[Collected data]
BEGIN

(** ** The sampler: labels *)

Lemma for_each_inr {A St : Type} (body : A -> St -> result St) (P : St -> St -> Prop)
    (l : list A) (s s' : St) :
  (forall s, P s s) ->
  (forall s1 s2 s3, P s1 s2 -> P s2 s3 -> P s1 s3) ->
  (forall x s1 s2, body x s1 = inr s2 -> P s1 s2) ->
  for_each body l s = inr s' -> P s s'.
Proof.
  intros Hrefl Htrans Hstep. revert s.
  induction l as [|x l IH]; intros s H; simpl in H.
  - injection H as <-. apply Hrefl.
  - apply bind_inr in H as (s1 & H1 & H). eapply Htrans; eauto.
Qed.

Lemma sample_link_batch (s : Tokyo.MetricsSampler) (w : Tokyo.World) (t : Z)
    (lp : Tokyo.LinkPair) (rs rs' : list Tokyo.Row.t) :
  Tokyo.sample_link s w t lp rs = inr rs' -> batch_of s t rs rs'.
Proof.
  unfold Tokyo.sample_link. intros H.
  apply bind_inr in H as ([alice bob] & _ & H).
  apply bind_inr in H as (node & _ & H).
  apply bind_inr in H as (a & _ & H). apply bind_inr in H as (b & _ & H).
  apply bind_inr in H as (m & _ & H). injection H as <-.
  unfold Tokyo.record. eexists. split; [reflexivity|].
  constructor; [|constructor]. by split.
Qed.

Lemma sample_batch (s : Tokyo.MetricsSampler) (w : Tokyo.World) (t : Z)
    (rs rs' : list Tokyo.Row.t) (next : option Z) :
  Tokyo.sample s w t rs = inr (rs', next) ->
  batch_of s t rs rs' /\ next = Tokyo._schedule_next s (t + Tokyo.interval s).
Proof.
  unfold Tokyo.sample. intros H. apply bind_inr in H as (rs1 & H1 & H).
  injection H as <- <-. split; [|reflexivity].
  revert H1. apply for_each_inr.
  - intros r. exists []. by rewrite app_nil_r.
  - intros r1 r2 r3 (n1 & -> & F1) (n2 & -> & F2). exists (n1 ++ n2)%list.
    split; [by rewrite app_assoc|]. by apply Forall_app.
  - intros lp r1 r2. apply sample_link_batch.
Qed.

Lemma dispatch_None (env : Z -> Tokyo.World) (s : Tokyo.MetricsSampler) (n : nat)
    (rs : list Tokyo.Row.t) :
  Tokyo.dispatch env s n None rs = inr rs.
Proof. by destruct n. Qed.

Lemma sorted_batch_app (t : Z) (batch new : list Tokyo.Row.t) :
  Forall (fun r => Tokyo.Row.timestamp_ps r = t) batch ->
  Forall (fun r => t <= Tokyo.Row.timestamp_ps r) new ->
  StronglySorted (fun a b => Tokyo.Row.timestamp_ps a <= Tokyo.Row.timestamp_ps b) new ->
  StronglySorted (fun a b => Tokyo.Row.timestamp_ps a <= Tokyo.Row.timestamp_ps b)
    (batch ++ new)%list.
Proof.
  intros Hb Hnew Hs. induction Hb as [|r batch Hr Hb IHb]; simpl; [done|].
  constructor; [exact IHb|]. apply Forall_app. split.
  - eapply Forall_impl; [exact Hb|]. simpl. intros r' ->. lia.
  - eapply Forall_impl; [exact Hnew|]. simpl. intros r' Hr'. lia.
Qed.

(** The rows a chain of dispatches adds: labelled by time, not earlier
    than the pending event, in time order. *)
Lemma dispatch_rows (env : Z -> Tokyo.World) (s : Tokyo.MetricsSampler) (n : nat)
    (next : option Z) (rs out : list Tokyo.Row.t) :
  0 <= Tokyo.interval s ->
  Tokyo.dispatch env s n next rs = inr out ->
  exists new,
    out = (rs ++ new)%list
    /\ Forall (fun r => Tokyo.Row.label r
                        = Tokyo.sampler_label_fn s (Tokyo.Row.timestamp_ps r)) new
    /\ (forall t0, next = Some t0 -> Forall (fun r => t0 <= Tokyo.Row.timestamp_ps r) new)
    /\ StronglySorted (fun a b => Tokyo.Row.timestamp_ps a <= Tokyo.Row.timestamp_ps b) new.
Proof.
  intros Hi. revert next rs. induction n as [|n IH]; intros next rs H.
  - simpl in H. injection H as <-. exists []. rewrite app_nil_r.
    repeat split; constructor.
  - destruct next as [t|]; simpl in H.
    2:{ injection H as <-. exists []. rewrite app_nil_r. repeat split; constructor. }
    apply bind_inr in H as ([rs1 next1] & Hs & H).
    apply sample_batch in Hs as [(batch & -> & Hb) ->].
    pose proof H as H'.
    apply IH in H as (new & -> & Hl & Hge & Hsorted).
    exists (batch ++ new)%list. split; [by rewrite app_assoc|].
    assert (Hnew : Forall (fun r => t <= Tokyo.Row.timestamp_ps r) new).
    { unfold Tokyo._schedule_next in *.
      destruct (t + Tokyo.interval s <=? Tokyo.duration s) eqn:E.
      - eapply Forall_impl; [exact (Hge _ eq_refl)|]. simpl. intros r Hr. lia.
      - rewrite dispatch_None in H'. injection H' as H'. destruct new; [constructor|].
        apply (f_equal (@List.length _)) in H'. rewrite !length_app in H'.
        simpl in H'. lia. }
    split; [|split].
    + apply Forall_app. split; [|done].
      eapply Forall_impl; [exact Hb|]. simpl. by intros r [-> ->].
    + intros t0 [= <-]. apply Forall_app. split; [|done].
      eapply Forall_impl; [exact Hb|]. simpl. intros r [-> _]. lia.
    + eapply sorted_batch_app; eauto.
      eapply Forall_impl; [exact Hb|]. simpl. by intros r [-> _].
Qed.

END
BEGIN

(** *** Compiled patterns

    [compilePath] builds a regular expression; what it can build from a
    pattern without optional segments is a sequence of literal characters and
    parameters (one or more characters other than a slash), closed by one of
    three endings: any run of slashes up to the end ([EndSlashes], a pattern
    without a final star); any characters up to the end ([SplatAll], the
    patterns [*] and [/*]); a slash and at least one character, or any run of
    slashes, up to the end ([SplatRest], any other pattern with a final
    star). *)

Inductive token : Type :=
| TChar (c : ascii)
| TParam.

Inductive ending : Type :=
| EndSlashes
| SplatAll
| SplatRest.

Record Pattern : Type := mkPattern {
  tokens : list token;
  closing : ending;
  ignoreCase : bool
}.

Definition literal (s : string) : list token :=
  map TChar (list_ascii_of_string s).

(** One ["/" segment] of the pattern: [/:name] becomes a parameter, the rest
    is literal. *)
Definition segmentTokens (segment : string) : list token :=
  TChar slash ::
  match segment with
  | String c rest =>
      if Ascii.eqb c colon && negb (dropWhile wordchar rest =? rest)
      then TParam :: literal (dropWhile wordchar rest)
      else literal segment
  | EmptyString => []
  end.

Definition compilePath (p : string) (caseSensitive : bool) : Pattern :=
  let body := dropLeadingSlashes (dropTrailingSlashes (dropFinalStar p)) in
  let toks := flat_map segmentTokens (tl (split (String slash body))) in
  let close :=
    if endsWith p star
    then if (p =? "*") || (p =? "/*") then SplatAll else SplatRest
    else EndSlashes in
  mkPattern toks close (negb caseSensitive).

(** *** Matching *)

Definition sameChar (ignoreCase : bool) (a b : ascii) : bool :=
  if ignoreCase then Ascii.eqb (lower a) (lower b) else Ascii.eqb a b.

END
BEGIN

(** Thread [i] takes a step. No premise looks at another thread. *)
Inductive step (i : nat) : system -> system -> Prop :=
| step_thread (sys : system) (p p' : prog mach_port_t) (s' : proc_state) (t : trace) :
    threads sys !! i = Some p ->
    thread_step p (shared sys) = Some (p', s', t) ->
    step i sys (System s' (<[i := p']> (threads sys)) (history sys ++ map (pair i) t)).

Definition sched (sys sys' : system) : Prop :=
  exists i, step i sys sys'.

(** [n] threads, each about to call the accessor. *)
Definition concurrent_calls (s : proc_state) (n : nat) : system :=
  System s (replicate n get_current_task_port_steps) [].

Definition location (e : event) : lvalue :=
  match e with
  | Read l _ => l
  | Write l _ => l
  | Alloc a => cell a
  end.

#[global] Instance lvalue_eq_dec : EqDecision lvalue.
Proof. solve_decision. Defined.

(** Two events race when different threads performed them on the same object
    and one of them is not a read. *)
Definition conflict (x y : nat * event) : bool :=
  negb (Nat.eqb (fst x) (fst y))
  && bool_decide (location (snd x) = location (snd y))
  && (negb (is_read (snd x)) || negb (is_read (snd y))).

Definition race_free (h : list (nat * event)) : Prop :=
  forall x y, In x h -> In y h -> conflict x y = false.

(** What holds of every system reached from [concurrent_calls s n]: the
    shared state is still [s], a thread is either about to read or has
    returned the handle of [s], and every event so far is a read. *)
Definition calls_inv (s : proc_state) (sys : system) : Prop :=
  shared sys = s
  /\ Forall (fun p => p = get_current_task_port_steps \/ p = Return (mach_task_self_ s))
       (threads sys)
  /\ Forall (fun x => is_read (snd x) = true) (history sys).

END

**Exercise objective**: Find every line in the records above that holds the word "from", and copy each one.

**Result for this task**:
    [compilePath] builds a regular expression; what it can build from a
(** What holds of every system reached from [concurrent_calls s n]: the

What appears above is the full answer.